Abp Gallagher: to świadectwo bliskości w obliczu rosyjskiej agresji
Krzysztof Bronk - Watykan
Zapytany o możliwość papieskiej wizyty na Ukrainie, abp Paul Gallagher przyznał iż Franciszek zdaje sobie sprawę, że Ukraińcy pragną tej wizyty. „Kiedy wrócę do Rzymu, zrelacjonuję mu, co widziałem, co mówią ludzie i czego oczekują. Jestem pewny, że potraktuje to bardzo poważnie, a to co ostatecznie zdecyduje, będzie leżało w najlepszym interesie przede wszystkim narodu ukraińskiego i pokoju na świecie” – stwierdził papieski wysłannik na Ukrainie.
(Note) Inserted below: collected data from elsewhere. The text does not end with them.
(** * MPAS-Analysis: mixed-layer-depth climatology maps, plot provenance
      and the 1-D plot renderer

    A shallow embedding of

    - [mpas_analysis/ocean/climatology_map_mld.py]
      (module [ClimatologyMapMLD] and module [ObservedMLD]),
    - [mpas_analysis/shared/html/image_xml.py] (module [ImageXml]),
    - [mpas_analysis/shared/plot/oned.py] (module [Oned]),

    together with the properties of these programs.

    Conventions.  Python exceptions are values of [exn] (class name and
    message); a Python procedure that mutates objects is a state
    transformer [py S A] that returns either a value or a raised
    exception, in both cases with the state reached so far.  Python
    [float] quotients are modelled by exact rationals ([Q]). *)

From Stdlib Require Import ZArith QArith Qround Lia Ascii String.
From stdpp Require Import base option list strings pretty gmap.

#[local] Open Scope string_scope.
#[local] Open Scope Z_scope.
#[local] Open Scope list_scope.

(** ** Python exceptions and effectful procedures *)

Record exn := Exn { exn_class : string; exn_msg : string }.

Definition ValueError (msg : string) : exn := Exn "ValueError" msg.
Definition OSError (msg : string) : exn := Exn "OSError" msg.
Definition IOError (msg : string) : exn := Exn "IOError" msg.
Definition IndexError (msg : string) : exn := Exn "IndexError" msg.
Definition KeyError (msg : string) : exn := Exn "KeyError" msg.
Definition AttributeError (msg : string) : exn := Exn "AttributeError" msg.
Definition NoOptionError (msg : string) : exn := Exn "NoOptionError" msg.
Definition ZeroDivisionError (msg : string) : exn :=
  Exn "ZeroDivisionError" msg.

Inductive outcome (A : Type) : Type :=
| Return (a : A)
| Raise (e : exn).
Arguments Return {A} a.
Arguments Raise {A} e.

(** A procedure over a mutable state [S]. *)
Definition py (S A : Type) : Type := S -> outcome A * S.

Section PyMonad.
Context {S : Type}.

#[export] Instance py_ret : MRet (py S) := fun A a s => (Return a, s).

#[export] Instance py_bind : MBind (py S) := fun A B f m s =>
  match m s with
  | (Return a, s') => f a s'
  | (Raise e, s') => (Raise e, s')
  end.

Definition raise {A} (e : exn) : py S A := fun s => (Raise e, s).

Definition get_state : py S S := fun s => (Return s, s).

Definition modify (f : S -> S) : py S unit := fun s => (Return tt, f s).

(** [try: body except cls: handler] *)
Definition try_except {A} (body : py S A) (cls : string)
    (handler : py S A) : py S A := fun s =>
  match body s with
  | (Return a, s') => (Return a, s')
  | (Raise e, s') =>
      if decide (exn_class e = cls) then handler s' else (Raise e, s')
  end.

(** [for x in l: body x] *)
Fixpoint for_in {A} (l : list A) (body : A -> py S unit) : py S unit :=
  match l with
  | [] => mret tt
  | x :: l' => _ ← body x; for_in l' body
  end.
End PyMonad.
(** * 3D-parallel forward step (parallelisms/train_3d.c)

    A shallow embedding of the orchestration code of [train_3d.c]: the
    per-rank forward protocol [Model_forward_3d], the sharding driver
    [Model_shard_3d] and the training-step driver [main].

    The program of one rank is a tree of external calls (message passing,
    compute kernels, runtime and model-construction routines).  Every call
    is recorded together with the memory of the rank at the moment the call
    is issued, so that statements such as "the weight pointer is restored
    before the next communication" can be read off the trace.  A world of
    ranks is run by a step relation that matches collectives and
    point-to-point messages.

    C [int] values are integers of [Z]: signed overflow, which C leaves
    undefined, is not modelled; [/] and [%] are [Z.quot] and [Z.rem].
    [float] values are kept abstract. *)

From Stdlib Require Import ZArith String Ascii List Lia QArith.
From stdpp Require Import base option list numbers strings gmap relations.
From stdpp Require Import pretty.

Local Open Scope string_scope.
Local Open Scope list_scope.
Local Open Scope Z_scope.

(** ** Memory of one rank *)

(** A pointer to a [float] buffer is the identifier of the buffer; the file
    never does pointer arithmetic on parameter or activation buffers. *)
Definition addr := N.

(** Modelled from the spec: [Embedding], [Linear], [Activation] and [Model]
    are declared in [model.c], which is not among the sources.  The fields
    [embedding], [vocab_size], [weight], [in_features], [value] and the
    members of [Model] are the ones [train_3d.c] reads or writes; the other
    shape fields follow the data model of the specification (a contiguous
    buffer plus its effective shape). *)
Record Embedding := mkEmbedding {
  embedding : addr;
  vocab_size : Z;
  emb_size : Z
}.

Record Linear := mkLinear {
  weight : addr;
  bias : addr;
  in_features : Z;
  out_features : Z
}.

Record Activation := mkActivation {
  value : addr;
  act_batch_size : Z;
  act_features : Z
}.

Record Model := mkModel {
  wte : Embedding;
  fc_1 : Linear;
  fc_2 : Linear;
  wte_out : Activation;
  wte_out_flat : Activation;
  fc_1_out : Activation;
  relu_out : Activation;
  fc_2_out : Activation;
  softmax_out : Activation
}.

(** Communicator handles.  A tensor-parallel group is the set of ranks that
    share a (dp, pp) coordinate, a data-parallel group shares (tp, pp) and a
    pipeline group shares (tp, dp); the handle names the shared pair. *)
Inductive Comm :=
| TPComm (dp pp : Z)
| DPComm (tp pp : Z)
| PPComm (tp dp : Z).

#[global] Instance Comm_eq_dec : EqDecision Comm.
Proof. solve_decision. Defined.

(** Modelled from the spec: the [Dist] record is declared in
    [distributed.c], which is not among the sources; it is the topology
    record of the specification, with the fields [train_3d.c] reads. *)
Record Dist := mkDist {
  world_rank : Z;
  tp_rank : Z; tp_size : Z;
  dp_rank : Z; dp_size : Z;
  pp_rank : Z; pp_size : Z;
  tp_comm : Comm; dp_comm : Comm; pp_comm : Comm
}.

Definition Dataset := N.

(** Undefined behaviours the driver can run into. *)
Inductive UB :=
| UninitializedRead (var : string)
| ReadPastArgv (index : nat)
| DivisionByZero.

(** The float buffers of a rank, by address. *)
Abbreviation Heap float := (gmap addr (list float)).

Section Program.

Context {float : Type}.

Record State := mkState {
  st_model : Model;
  st_heap : Heap float
}.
Abp Gallagher opowiedział też o wstrząsie, jakim była dla niego wizyta w męczeńskich miastach Ukrainy, a w szczególności w Buczy. Jego zdaniem to, co dzieje się w tym kraju, powinno być chwilą przebudzenia dla nas wszystkich, abyśmy nie traktowali pokoju jako czegoś oczywistego, lecz byli świadomi, że wymaga on zaangażowania wszystkich ludzi dobrej woli. Szef watykańskiej dyplomacji podkreślił, że zbyt długo łudziliśmy się, że w Europie nie będzie już wojny, bo faktycznie nie było jej od 1946 r., a konflikt na Bałkanach traktowano jedynie jako pewne wypaczenie. Tymczasem w miejscach takich jak Bucza doszło do strasznych rzeczy, które przejdą do historii XXI w. Niech będzie to dla nas sygnał ostrzegawczy – apelował abp Gallagher.